→ **YOUR ASSIGNMENT**
Return every line from the listing where the word "String" occurs.
━━━ DATA RECORDS
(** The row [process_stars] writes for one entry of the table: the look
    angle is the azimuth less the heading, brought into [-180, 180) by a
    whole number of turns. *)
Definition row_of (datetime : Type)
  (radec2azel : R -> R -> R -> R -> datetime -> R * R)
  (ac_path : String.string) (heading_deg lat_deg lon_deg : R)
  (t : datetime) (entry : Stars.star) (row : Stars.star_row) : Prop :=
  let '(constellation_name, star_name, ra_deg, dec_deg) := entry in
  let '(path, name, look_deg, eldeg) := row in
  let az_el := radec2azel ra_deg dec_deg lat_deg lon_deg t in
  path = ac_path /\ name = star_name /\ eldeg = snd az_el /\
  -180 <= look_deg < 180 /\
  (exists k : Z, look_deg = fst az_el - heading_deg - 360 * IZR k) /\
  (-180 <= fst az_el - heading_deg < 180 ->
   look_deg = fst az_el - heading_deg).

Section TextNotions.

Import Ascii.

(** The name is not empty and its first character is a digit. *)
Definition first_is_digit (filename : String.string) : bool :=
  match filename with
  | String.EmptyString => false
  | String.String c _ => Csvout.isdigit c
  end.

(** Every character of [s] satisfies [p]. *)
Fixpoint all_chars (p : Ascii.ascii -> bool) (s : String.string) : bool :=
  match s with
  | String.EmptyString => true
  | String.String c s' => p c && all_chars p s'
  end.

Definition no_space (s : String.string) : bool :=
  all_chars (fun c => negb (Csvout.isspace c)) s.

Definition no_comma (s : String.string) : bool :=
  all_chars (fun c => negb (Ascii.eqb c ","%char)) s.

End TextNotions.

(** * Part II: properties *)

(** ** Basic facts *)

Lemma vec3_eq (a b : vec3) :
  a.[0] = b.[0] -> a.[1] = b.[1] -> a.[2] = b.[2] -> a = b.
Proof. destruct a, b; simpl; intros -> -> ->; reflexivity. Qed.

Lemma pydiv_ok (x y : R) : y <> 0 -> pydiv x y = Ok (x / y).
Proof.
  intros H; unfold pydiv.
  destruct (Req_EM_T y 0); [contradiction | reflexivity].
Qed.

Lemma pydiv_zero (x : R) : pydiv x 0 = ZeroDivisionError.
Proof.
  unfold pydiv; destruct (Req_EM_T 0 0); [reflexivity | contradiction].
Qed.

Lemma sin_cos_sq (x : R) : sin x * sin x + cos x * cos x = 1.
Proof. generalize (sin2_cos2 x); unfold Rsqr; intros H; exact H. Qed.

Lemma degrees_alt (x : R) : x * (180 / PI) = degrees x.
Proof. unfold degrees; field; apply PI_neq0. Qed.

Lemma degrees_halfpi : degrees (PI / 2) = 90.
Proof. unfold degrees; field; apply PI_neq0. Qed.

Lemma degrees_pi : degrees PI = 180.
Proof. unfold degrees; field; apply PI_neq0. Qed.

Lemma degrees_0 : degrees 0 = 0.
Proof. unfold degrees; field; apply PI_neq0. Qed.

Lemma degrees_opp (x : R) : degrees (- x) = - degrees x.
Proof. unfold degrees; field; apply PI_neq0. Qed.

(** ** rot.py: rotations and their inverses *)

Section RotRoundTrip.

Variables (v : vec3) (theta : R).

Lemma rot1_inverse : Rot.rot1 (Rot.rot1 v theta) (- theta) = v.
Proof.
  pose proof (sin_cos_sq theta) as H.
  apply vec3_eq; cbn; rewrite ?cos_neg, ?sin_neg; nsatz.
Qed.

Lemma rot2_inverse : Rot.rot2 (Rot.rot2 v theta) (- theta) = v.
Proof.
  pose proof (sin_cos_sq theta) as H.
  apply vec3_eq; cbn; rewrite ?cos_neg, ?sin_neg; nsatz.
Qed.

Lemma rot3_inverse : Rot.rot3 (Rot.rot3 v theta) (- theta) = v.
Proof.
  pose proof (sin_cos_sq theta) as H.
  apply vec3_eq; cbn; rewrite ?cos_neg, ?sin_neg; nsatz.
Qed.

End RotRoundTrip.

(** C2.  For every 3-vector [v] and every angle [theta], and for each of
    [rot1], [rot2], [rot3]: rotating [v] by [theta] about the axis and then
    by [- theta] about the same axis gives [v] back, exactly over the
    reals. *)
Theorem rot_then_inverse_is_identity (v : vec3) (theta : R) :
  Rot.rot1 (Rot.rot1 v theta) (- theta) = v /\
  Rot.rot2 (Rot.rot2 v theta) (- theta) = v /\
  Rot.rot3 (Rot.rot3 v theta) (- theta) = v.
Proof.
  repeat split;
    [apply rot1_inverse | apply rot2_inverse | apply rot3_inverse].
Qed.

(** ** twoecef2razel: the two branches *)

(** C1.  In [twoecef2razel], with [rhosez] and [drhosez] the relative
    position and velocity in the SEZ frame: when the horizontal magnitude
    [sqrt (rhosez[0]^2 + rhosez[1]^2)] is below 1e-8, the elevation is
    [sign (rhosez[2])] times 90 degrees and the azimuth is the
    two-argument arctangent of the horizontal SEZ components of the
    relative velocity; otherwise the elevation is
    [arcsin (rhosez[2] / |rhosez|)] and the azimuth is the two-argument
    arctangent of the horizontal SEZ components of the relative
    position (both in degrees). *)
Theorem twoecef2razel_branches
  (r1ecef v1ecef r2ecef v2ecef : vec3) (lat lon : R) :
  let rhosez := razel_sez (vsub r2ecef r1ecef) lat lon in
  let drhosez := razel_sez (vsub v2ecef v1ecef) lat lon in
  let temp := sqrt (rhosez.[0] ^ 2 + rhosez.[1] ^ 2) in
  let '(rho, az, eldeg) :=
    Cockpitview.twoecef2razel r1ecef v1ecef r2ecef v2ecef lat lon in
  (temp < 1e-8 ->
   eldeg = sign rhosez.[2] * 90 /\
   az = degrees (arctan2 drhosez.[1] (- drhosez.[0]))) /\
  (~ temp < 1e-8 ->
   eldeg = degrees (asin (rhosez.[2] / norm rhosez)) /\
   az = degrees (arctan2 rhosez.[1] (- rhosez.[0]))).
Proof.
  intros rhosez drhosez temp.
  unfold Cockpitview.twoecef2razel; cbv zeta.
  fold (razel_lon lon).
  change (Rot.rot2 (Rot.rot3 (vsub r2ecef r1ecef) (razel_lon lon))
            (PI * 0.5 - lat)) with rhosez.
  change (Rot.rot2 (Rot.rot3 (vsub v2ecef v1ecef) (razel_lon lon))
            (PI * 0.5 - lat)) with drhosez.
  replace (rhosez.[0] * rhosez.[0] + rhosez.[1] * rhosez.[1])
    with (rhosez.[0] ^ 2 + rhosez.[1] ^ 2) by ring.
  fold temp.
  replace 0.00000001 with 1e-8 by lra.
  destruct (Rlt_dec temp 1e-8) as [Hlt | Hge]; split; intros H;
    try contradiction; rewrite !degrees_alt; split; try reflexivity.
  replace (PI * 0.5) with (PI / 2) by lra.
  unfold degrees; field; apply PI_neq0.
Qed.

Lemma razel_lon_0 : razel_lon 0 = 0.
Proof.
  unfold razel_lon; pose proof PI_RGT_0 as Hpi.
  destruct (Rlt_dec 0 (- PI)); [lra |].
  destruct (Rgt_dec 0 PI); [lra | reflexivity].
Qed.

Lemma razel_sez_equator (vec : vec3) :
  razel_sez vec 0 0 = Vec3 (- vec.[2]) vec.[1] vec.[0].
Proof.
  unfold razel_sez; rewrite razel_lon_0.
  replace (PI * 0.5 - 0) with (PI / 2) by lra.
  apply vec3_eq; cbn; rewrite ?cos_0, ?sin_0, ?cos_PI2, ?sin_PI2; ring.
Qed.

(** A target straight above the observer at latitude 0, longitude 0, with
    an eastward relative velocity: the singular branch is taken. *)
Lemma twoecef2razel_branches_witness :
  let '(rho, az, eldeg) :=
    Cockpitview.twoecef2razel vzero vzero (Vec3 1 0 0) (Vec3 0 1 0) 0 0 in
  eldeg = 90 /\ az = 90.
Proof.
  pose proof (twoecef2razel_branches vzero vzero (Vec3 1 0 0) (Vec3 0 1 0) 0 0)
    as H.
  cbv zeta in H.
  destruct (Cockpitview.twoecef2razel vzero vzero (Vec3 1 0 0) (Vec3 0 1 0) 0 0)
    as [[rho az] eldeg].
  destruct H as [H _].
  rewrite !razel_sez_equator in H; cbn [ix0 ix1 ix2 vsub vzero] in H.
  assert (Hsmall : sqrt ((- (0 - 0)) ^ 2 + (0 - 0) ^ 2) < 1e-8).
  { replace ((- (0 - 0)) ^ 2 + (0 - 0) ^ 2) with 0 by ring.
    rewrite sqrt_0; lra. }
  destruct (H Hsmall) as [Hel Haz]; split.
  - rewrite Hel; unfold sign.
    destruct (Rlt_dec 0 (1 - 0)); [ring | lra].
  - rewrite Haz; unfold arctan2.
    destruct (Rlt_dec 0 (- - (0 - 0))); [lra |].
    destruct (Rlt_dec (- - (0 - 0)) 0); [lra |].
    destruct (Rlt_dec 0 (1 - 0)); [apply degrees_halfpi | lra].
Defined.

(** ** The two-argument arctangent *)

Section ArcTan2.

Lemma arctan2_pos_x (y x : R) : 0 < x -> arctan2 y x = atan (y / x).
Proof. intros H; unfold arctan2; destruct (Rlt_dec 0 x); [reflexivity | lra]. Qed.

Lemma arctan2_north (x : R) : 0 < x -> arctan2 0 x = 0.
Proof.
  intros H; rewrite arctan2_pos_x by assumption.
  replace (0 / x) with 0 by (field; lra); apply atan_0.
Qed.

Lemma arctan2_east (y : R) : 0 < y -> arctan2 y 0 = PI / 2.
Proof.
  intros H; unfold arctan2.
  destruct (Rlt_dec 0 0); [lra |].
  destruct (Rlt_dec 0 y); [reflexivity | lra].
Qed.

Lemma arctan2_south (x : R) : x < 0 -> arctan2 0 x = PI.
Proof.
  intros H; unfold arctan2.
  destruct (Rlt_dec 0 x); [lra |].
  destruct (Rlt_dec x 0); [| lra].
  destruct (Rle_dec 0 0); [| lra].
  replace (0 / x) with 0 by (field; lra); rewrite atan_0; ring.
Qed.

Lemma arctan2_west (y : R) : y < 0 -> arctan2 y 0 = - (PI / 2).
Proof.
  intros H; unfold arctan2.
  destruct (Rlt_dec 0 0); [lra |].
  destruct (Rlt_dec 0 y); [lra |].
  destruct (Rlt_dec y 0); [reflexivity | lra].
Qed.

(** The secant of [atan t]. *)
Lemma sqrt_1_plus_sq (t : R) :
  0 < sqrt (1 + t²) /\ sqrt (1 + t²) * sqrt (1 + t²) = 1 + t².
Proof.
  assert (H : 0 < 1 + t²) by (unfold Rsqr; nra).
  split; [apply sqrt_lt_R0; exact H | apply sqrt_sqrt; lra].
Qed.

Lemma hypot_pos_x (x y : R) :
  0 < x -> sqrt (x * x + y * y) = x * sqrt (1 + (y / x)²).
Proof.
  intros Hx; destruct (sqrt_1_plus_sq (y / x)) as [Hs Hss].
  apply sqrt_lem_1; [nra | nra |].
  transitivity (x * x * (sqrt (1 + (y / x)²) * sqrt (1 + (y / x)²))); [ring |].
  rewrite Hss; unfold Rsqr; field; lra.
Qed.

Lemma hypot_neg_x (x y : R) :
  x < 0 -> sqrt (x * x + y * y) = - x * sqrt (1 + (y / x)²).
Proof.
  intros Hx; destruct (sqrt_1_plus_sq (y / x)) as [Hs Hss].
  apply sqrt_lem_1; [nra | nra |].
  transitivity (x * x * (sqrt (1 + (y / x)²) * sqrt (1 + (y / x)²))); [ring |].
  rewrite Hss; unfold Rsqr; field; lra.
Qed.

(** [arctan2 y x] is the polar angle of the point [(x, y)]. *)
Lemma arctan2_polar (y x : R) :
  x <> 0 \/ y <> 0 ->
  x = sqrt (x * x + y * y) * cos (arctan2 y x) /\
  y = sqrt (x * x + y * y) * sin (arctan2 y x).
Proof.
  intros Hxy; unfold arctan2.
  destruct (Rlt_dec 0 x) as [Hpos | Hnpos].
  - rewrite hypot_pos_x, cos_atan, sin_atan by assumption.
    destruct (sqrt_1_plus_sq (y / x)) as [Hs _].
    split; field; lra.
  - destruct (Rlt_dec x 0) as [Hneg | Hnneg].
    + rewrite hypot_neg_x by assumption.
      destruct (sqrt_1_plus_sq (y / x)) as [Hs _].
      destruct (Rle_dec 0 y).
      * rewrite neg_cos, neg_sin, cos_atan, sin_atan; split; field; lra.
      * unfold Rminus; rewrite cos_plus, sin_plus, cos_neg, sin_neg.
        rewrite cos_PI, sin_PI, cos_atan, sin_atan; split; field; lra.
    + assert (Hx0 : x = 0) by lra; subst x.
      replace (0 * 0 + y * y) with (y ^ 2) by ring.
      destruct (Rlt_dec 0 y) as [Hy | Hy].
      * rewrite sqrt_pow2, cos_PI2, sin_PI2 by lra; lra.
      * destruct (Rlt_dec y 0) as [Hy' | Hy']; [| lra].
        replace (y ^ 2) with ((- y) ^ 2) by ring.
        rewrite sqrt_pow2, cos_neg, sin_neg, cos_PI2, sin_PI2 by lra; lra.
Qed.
━━━━━━
→ **WRITTEN RESPONSE**
  (ac_path : String.string) (heading_deg lat_deg lon_deg : R)
Definition first_is_digit (filename : String.string) : bool :=
  | String.EmptyString => false
  | String.String c _ => Csvout.isdigit c
Fixpoint all_chars (p : Ascii.ascii -> bool) (s : String.string) : bool :=
  | String.EmptyString => true
  | String.String c s' => p c && all_chars p s'
Definition no_space (s : String.string) : bool :=
Definition no_comma (s : String.string) : bool :=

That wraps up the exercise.